# INFORMATION SUPPLIED
(** *** Data lines that are not JSON text *)

(** C7. A complete data line whose payload is not JSON text (a malformed
    frame; the sentinel [[DONE]], which the decoder recognises before it
    parses, is not one) adds no chunk and raises no error: the stream
    yields what it yields without that line, and ends normally. *)
Theorem malformed_line_skipped
    (segments segments' : list (list byte)) (a l b data : jstring) :
  stream_text segments = a ++ l ++ 10 :: b ->
  stream_text segments' = a ++ b ->
  line_aligned a -> one_line l = true ->
  data_of l = Some data -> data <> lit "[DONE]" -> JSON_parse data = None ->
  consume (sse_response segments) = consume (sse_response segments') /\
  snd (consume (sse_response segments)) = Normal.
Proof.
  intros Hs Hs' Ha Hl Hd Hsent Hp. split; [|apply consume_normal].
  rewrite !consume_text, Hs, Hs'.
  rewrite (text_gen_prefix a _ Ha), (text_gen_prefix a b Ha).
  rewrite (text_gen_line l b Hl).
  now rewrite (for_lines_malformed l data [] _ Hd Hsent Hp).
Qed.

Lemma malformed_line_skipped_witness :
  consume (sse_response [noisy_stream]) = consume (sse_response [quiet_stream])
  /\ snd (consume (sse_response [noisy_stream])) = Normal.
Proof.
  apply (malformed_line_skipped [noisy_stream] [quiet_stream]
           (litq content_frame ++ [10]) (lit "data: {oops")
           (lit "data: [DONE]" ++ [10]) (lit "{oops"));
    try reflexivity.
  discriminate.
Defined.

(** ** The generator and its reader *)

Lemma run_discipline (t : Gen) :
  reader_discipline (snd (run t 1 0)).
Proof. destruct t; cbn; auto. Qed.

Lemma resume_discipline (g : generator) (r : request) :
  reader_discipline g -> reader_discipline (snd (resume g r)).
Proof.
  destruct g as [st acq rel]. unfold reader_discipline, resume.
  cbn [state acquired released].
  destruct st as [response | on_next on_throw | ].
  - intros [-> ->]. destruct r; cbn; auto.
    destruct (body response) as [stream|]; cbn; auto.
    destruct (locked stream); cbn; auto.
    apply run_discipline.
  - intros [-> ->]. destruct r; [apply run_discipline | cbn; auto |].
    destruct on_throw; [apply run_discipline | cbn; auto].
  - intros H. destruct r; exact H.
Qed.
(** X17: in standard mode a line that CODEBLOCK_START_REGEX matches closes
    every other section and opens a code section, unless one is open; the
    line is not written, and neither is the language it names.  A line
    that CODEBLOCK_END_REGEX matches closes the code section, if one is
    open, and nothing else; it is not written either. *)
Theorem code_fences (this next : str) (k : KiwiMarkup) :
  mode k = KIWI_MODE_STD ->
  (Re.matches CODEBLOCK_START_REGEX this = true ->
   exists k',
     processLine (at_line this next k) = OK k'
     /\ output k'
        = output k ++ closers k
          ++ (if inCodeSection (state k) then [] else ["<pre>" : str; "<code>" : str])
     /\ state k' = set_inCodeSection true (closed_state (state k)))
  /\ (Re.matches CODEBLOCK_START_REGEX this = false ->
      Re.matches CODEBLOCK_END_REGEX this = true ->
      exists k',
        processLine (at_line this next k) = OK k'
        /\ output k'
           = output k
             ++ (if inCodeSection (state k) then ["</code>" : str; "</pre>" : str] else [])
        /\ state k' = set_inCodeSection false (state k)).
Proof.
  intros Hm. split.
  - intros Hs. assert (Hb := @fence_not_blank CODEBLOCK_START_REGEX this eq_refl Hs).
    unfold processLine, at_line.
    cbn [thisLine nextLine set_nextLine set_thisLine state line].
    rewrite scan_of_nonblank by exact Hb.
    remember (scan_fields this next (state k) (line k)) as sf eqn:Esf.
    assert (F : Line.isCodeStart sf = true).
    { rewrite Esf. unfold scan_fields. cbn [Line.isCodeStart].
      unfold Re.matches in Hs. destruct (Re.search CODEBLOCK_START_REGEX this);
        [reflexivity|discriminate]. }
    unfold dispatch. cbn [mode state line set_line set_nextLine set_thisLine].
    rewrite Hm, F. cbn [kmode_eqb andb]. unfold on_code_start. cbn [bind fst snd].
    rewrite endAllSections_eq. unfold startCodeSection, closers, update_state, append.
    destruct k as [[p t l b o c] m ln th nx ind out].
    cbn [state indents output mode line thisLine nextLine set_line set_nextLine
         set_thisLine closed_state inCodeSection inOrgSection inBlock inList inTable
         inParagraph].
    destruct c; cbn [negb]; eexists; (split; [reflexivity|]);
      cbn [state output set_state set_output set_inCodeSection closed_state inCodeSection
           inOrgSection inBlock inList inTable inParagraph];
      rewrite ?app_nil_r, <- ?app_assoc; split; reflexivity.
  - intros Hs He. assert (Hb := @fence_not_blank CODEBLOCK_END_REGEX this eq_refl He).
    unfold processLine, at_line.
    cbn [thisLine nextLine set_nextLine set_thisLine state line].
    rewrite scan_of_nonblank by exact Hb.
    remember (scan_fields this next (state k) (line k)) as sf eqn:Esf.
    assert (F : Line.isCodeStart sf = false /\ Line.isCodeEnd sf = true).
    { rewrite Esf. unfold scan_fields. cbn [Line.isCodeStart Line.isCodeEnd].
      split; [|exact He].
      unfold Re.matches in Hs. destruct (Re.search CODEBLOCK_START_REGEX this);
        [discriminate|reflexivity]. }
    destruct F as [F1 F2].
    unfold dispatch. cbn [mode state line set_line set_nextLine set_thisLine].
    rewrite Hm, F1, F2. cbn [kmode_eqb andb]. unfold on_code_end. cbn [bind fst snd].
    unfold endCodeSection, update_state, append.
    destruct k as [[p t l b o c] m ln th nx ind out].
    cbn [state indents output mode line thisLine nextLine set_line set_nextLine
         set_thisLine inCodeSection].
    destruct c; eexists; (split; [reflexivity|]);
      cbn [state output set_state set_output set_inCodeSection inCodeSection
           inOrgSection inBlock inList inTable inParagraph];
      rewrite ?app_nil_r, <- ?app_assoc; split; reflexivity.
Qed.

Lemma code_fences_witness :
  exists k',
    processLine (at_line "code:python" "" new_KiwiMarkup) = OK k'
    /\ output k' = ["<pre>" : str; "<code>" : str].
Proof.
  destruct (@code_fences "code:python" "" new_KiwiMarkup eq_refl) as (H & _).
  destruct (H eq_refl) as (k' & E & O & _).
  exists k'. split; [exact E|]. rewrite O. reflexivity.
Defined.

(** X18: a blank line, outside a code section and when no rule was seen,
    closes the org section, the lists, the table and the paragraph that
    are open and writes nothing else; an indented block stays open. *)
Theorem blank_line_keeps_block (this next : str) (k : KiwiMarkup) :
  blank this = true -> inCodeSection (state k) = false ->
  Line.isHorizontalLine (line k) = false ->
  exists k',
    processLine (at_line this next k) = OK k'
    /\ output k'
       = output k ++ when (inOrgSection (state k)) "</p>"
         ++ list_closers (length (indents k))
         ++ when (inList (state k)) "</ul>"
         ++ when (inTable (state k)) "</table>"
         ++ when (inParagraph (state k)) "</p>"
    /\ state k' = set_inBlock (inBlock (state k)) new_state
    /\ indents k' = [].
Proof.
  intros Hb Hc Hh. unfold processLine, at_line.
  cbn [thisLine nextLine set_nextLine set_thisLine state line].
  rewrite scan_of_blank by exact Hb.
  unfold dispatch, scan_blank, Line.reset.
  cbn [mode state line set_line set_nextLine set_thisLine Line.set_isParagraph
       Line.set_isBlankLine Line.isOrgHeader Line.isCodeStart Line.isCodeEnd Line.isList
       Line.isBlock Line.isTable Line.isHeader Line.isHorizontalLine Line.isParagraph
       Line.isBlankLine].
  rewrite Hc, Hh, andb_false_r. unfold on_blank_line. cbn [bind fst snd].
  rewrite endParagraph_eq, endTable_eq, endAllLists_eq, endOrgSection_eq.
  destruct k as [[p t l b o c] m ln th nx ind out].
  cbn [state inCodeSection] in Hc. subst c.
  eexists. split; [reflexivity|].
  cbn [state indents output set_state set_output set_indents set_line set_nextLine
       set_thisLine set_inParagraph set_inTable set_inList set_inOrgSection set_inBlock
       inParagraph inTable inList inBlock inOrgSection inCodeSection new_state].
  rewrite <- !app_assoc. repeat split.
Qed.

Lemma blank_line_keeps_block_witness :
  exists k',
    processLine (at_line "  " "" (update_state (set_inBlock true) new_KiwiMarkup)) = OK k'
    /\ output k' = [] /\ inBlock (state k') = true.
Proof.
  destruct (@blank_line_keeps_block "  " "" (update_state (set_inBlock true) new_KiwiMarkup)
              eq_refl eq_refl eq_refl) as (k' & E & O & S & _).
  exists k'. split; [exact E|]. rewrite O, S. split; reflexivity.
Defined.
(** X10. With more than 1200 rows, every close a price and no NaN in the
    fetched columns, the filter removes the first 1200 rows and no other,
    from the dates and from every column; the latest row is the last row
    of the frame, with the last date and, under each column name, the last
    entry of that column (the last close among them) and nothing under
    another name; its velocity is what is classified, and the script ends
    with the recommendation of a zone. *)
Theorem prices_pipeline (data : DataFrame) (close : Series) :
  wf_frame data →
  columns data !! "Close" = Some close →
  (∀ c, c ∈ close → is_price c = true) →
  (∀ name col x, name ∉ derived_columns → columns data !! name = Some col →
                 x ∈ col → isna x = false) →
  1200 < length (Date data) →
  ∃ calculated filtered latest v z,
    calculate_velocity data = Ok calculated
    ∧ velocity_data data = Ok filtered
    ∧ Date filtered = drop 1200 (Date data)
    ∧ columns filtered = drop 1200 <$> columns calculated
    ∧ latest_data data = Ok latest
    ∧ Some (row_Date latest) = last (Date data)
    ∧ (∀ name, row_values latest !! name
               = columns calculated !! name ≫= last)
    ∧ row_values latest !! "Close" = last close
    ∧ row_values latest !! "Velocity" = Some v
    ∧ get_trading_recommendation v = Some (recommendation z)
    ∧ current_recommendation data = Ok (Some (recommendation z)).
Proof.
  intros Hwf Hc Hprice Hother Hlen.
  pose proof (prices_filtered data close Hwf Hc Hprice Hother) as Hf.
  destruct (prices_latest_data data close Hwf Hc Hprice Hother Hlen)
    as (d & Hd & Hr).
  destruct (latest_velocity data _ Hwf Hr)
    as (f & vel & v & _ & _ & _ & Hv & Hna & Hrec).
  destruct (recommendation_notna v Hna) as [z Hz].
  assert (Ha : wf_frame (annotated data close))
    by (apply annotated_wf; assumption).
  assert (Hrow : ∀ name,
            omap last (columns (dropna (annotated data close))) !! name
            = columns (annotated data close) !! name ≫= last).
  { intros name. rewrite lookup_omap, Hf. cbn [columns].
    rewrite lookup_fmap.
    destruct (columns (annotated data close) !! name) as [col|] eqn:Hcol;
      [|reflexivity].
    cbn. apply last_drop. rewrite (Ha name col Hcol). exact Hlen. }
  exists (annotated data close), (dropna (annotated data close)),
    {| row_Date := d;
       row_values := omap last (columns (dropna (annotated data close))) |},
    v, z.
  split; [apply calculate_velocity_Ok, Hc|]. split.
  { unfold velocity_data. rewrite (calculate_velocity_Ok _ _ Hc). reflexivity. }
  split; [rewrite Hf; reflexivity|]. split; [rewrite Hf; reflexivity|].
  split; [exact Hr|]. split; [rewrite Hd; reflexivity|].
  split; [exact Hrow|]. split.
  { rewrite Hrow, annotated_lookup_other by apply Close_not_derived.
    rewrite Hc. reflexivity. }
  split; [exact Hv|]. split; [exact Hz|]. rewrite Hrec, Hz. reflexivity.
Qed.

End PipelineMore.

Section ClassifierMore.
Import F64.

Lemma SFltb_leb_trans (x y z : spec_float) :
  SFltb x y = true → SFleb y z = true → SFltb x z = true.
Proof.
  unfold SFltb, SFleb.
  destruct x as [sx|sx| |sx mx ex], y as [sy|sy| |sy my ey],
           z as [sz|sz| |sz mz ez]; simpl;
    try discriminate; try (destruct sx; (discriminate || reflexivity));
    try (destruct sx, sy; (discriminate || reflexivity));
    try (destruct sx, sz; (discriminate || reflexivity));
    try (destruct sy, sz; (discriminate || reflexivity));
    try (destruct sx, sy, sz; (discriminate || reflexivity)).
  change (Pos.compare_cont Eq) with Pos.compare.
  destruct sx, sy, sz; try discriminate; try reflexivity;
    destruct (Z.compare_spec ex ey), (Z.compare_spec ey ez),
             (Z.compare_spec ex ez); try discriminate; try reflexivity;
    try lia;
    destruct (Pos.compare_spec mx my), (Pos.compare_spec my mz),
             (Pos.compare_spec mx mz); simpl;
    try discriminate; try reflexivity; lia.
Qed.

Lemma ltb_leb_trans (x y z : float) :
  PrimFloat.ltb x y = true → PrimFloat.leb y z = true →
  PrimFloat.ltb x z = true.
Proof. rewrite !ltb_spec, leb_spec. apply SFltb_leb_trans. Qed.

(** No velocity lies above a threshold while a larger one lies at or below
    a threshold that is not higher. *)
Lemma thresholds_ordered (a b v w : float) :
  isna a = false → isna b = false → PrimFloat.leb b a = true →
  PrimFloat.ltb a v = true → PrimFloat.leb v w = true →
  PrimFloat.leb w b = true → False.
Proof.
  intros Ha Hb Hba Hav Hvw Hwb.
  pose proof (ltb_leb_trans _ _ _ (ltb_leb_trans _ _ _ Hav Hvw) Hwb) as Hab.
  rewrite (ltb_negb_leb a b Ha Hb), Hba in Hab. discriminate.
Qed.

(** The zone conditions are ordered like the velocities. *)
Lemma zone_holds_monotone (v w : float) (zv zw : Zone) :
  PrimFloat.leb v w = true →
  zone_holds zv v = true → zone_holds zw w = true →
  zone_rank zv ≤ zone_rank zw.
Proof.
  intros Hvw Hv Hw.
  destruct zv, zw; cbn [zone_rank]; try lia; exfalso; cbn [zone_holds] in Hv, Hw;
    repeat match goal with
           | H : _ && _ = true |- _ => apply andb_prop in H as [? ?]
           end;
    match goal with
    | Hl : PrimFloat.ltb ?a v = true, Hu : PrimFloat.leb w ?b = true |- _ =>
        exact (thresholds_ordered a b v w eq_refl eq_refl eq_refl Hl Hvw Hu)
    end.
Qed.

(** The zone whose text the classifier returns is one whose condition
    holds. *)
Lemma recommendation_zone_holds (v : float) (z : Zone) :
  get_trading_recommendation v = Some (recommendation z) →
  zone_holds z v = true.
Proof.
  unfold get_trading_recommendation.
  destruct (PrimFloat.ltb 150 v) eqn:E1.
  { intros [= H]. apply (recommendation_inj Bubble z) in H as <-. exact E1. }
  destruct (PrimFloat.ltb 100 v && PrimFloat.leb v 150) eqn:E2.
  { intros [= H]. apply (recommendation_inj Overheated z) in H as <-.
    exact E2. }
  destruct (PrimFloat.ltb 50 v && PrimFloat.leb v 100) eqn:E3.
  { intros [= H]. apply (recommendation_inj Normal z) in H as <-. exact E3. }
  destruct (PrimFloat.ltb 0 v && PrimFloat.leb v 50) eqn:E4.
  { intros [= H]. apply (recommendation_inj Slow z) in H as <-. exact E4. }
  destruct (PrimFloat.leb v 0) eqn:E5; [|discriminate].
  intros [= H]. apply (recommendation_inj Retreat z) in H as <-. exact E5.
Qed.

Lemma leb_notna (v w : float) :
  PrimFloat.leb v w = true → isna v = false ∧ isna w = false.
Proof.
  rewrite leb_spec, !isna_false. unfold SFleb.
  destruct (Prim2SF v), (Prim2SF w); cbn; try discriminate;
    intros _; split; discriminate.
Qed.

(** X12. The classifier is monotone: when [v <= w], both velocities get the
    recommendation of a zone, and the zone that [get_trading_recommendation]
    answers for [v] is never higher than the one it answers for [w]. *)
Theorem classifier_monotone (v w : float) :
  PrimFloat.leb v w = true →
  ∃ zv zw,
    get_trading_recommendation v = Some (recommendation zv)
    ∧ get_trading_recommendation w = Some (recommendation zw)
    ∧ zone_rank zv ≤ zone_rank zw.
Proof.
  intros Hvw. destruct (leb_notna v w Hvw) as [Hv Hw].
  destruct (recommendation_notna v Hv) as [zv Hzv].
  destruct (recommendation_notna w Hw) as [zw Hzw].
  exists zv, zw. split; [exact Hzv|]. split; [exact Hzw|].
  apply (zone_holds_monotone v w); [exact Hvw| |];
    apply recommendation_zone_holds; assumption.
Qed.

End ClassifierMore.

Section FlatMarket.
Import F64.

(** A price has not moved against itself. *)
Lemma growth_of_same (c : float) : is_price c = true → growth_of c c = 0%float.
Proof.
  intros (m & e & Hc & _)%is_price_inv. apply Prim2SF_inj.
  unfold growth_of. rewrite mul_spec, div_spec, sub_spec, Hc.
  change (Prim2SF 100) with (S754_finite false 7036874417766400 (-46)).
  unfold SF64sub. cbn [SFsub cond_Zopp]. rewrite Z.sub_diag. reflexivity.
Qed.

(** X13. A flat market: when every close is one and the same price, all
    the velocities that are left are 0 and the recommendation is that of
    Retreat. *)
Theorem flat_market (data : DataFrame) (close : Series) (c : float) :
  wf_frame data →
  columns data !! "Close" = Some close →
  (∀ x, x ∈ close → x = c) →
  is_price c = true →
  (∀ name col x, name ∉ derived_columns → columns data !! name = Some col →
                 x ∈ col → isna x = false) →
  1200 < length (Date data) →
  ∃ filtered vel,
    velocity_data data = Ok filtered
    ∧ columns filtered !! "Velocity" = Some vel
    ∧ (∀ v, v ∈ vel → v = 0%float)
    ∧ current_recommendation data = Ok (Some (recommendation Retreat)).
Proof.
  intros Hwf Hc Hflat Hprice Hother Hlen.
  assert (Hprices : ∀ x, x ∈ close → is_price x = true)
    by (intros x Hx; rewrite (Hflat x Hx); exact Hprice).
  pose proof (prices_filtered data close Hwf Hc Hprices Hother) as Hf.
  set (vs := velocity_series (growth_series close 240) (growth_series close 480)
                             (growth_series close 1200)).
  assert (Hvel : columns (dropna (annotated data close)) !! "Velocity"
                 = Some (drop 1200 vs)).
  { rewrite Hf. cbn [columns]. rewrite lookup_fmap, annotated_lookup_velocity.
    reflexivity. }
  assert (Hzero : ∀ v, v ∈ drop 1200 vs → v = 0%float).
  { intros v [i Hi]%list_elem_of_lookup. rewrite lookup_drop in Hi.
    assert (Hlt : 1200 + i < length close).
    { apply lookup_lt_Some in Hi. unfold vs in Hi.
      rewrite velocity_series_length, growth_series_length in Hi
        by (rewrite !growth_series_length; reflexivity). exact Hi. }
    destruct (lookup_lt_is_Some_2 close (1200 + i) Hlt) as [ci Hci].
    destruct (growth_row close 240 _ ci Hci) as (b1 & H1 & _ & G1).
    destruct (growth_row close 480 _ ci Hci) as (b2 & H2 & _ & G2).
    destruct (growth_row close 1200 _ ci Hci) as (b3 & H3 & _ & G3).
    assert (ci = c) as -> by (apply Hflat, list_elem_of_lookup; eauto).
    assert (b1 = c) as ->
      by (apply Hflat, list_elem_of_lookup; eexists; apply G1; lia).
    assert (b2 = c) as ->
      by (apply Hflat, list_elem_of_lookup; eexists; apply G2; lia).
    assert (b3 = c) as ->
      by (apply Hflat, list_elem_of_lookup; eexists; apply G3; lia).
    rewrite (growth_of_same c Hprice) in H1, H2, H3.
    unfold vs in Hi.
    rewrite (velocity_series_lookup _ _ _ _ _ _ _ H1 H2 H3) in Hi.
    injection Hi as <-. reflexivity. }
  destruct (prices_latest_data data close Hwf Hc Hprices Hother Hlen)
    as (d & _ & Hr).
  destruct (latest_velocity data _ Hwf Hr)
    as (f' & vel & v & Hvd' & Hvel' & Hlast & _ & _ & Hrec).
  assert (f' = dropna (annotated data close)) as ->.
  { unfold velocity_data in Hvd'.
    rewrite (calculate_velocity_Ok _ _ Hc) in Hvd'. cbn in Hvd'. congruence. }
  rewrite Hvel in Hvel'. injection Hvel' as <-.
  exists (dropna (annotated data close)), (drop 1200 vs).
  split; [exact Hvd'|]. split; [exact Hvel|]. split; [exact Hzero|].
  rewrite Hrec, (Hzero v); [reflexivity|].
  rewrite last_lookup in Hlast. apply list_elem_of_lookup. eauto.
Qed.

End FlatMarket.

Section Table.
Import F64.

Lemma unique_labels_elem (names : list string) (x : string) :
  x ∈ unique_labels names ↔ x ∈ names.
Proof.
  induction names as [|n names IH]; cbn; [reflexivity|].
  rewrite !elem_of_cons, list_elem_of_filter, IH.
  destruct (decide (x = n)) as [->|Hne]; [tauto|]. tauto.
Qed.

# WORK TASK
Nothing except a number is needed: how many lines of the entries contain the word "segments"?

# ANSWER TO THE PROBLEM
5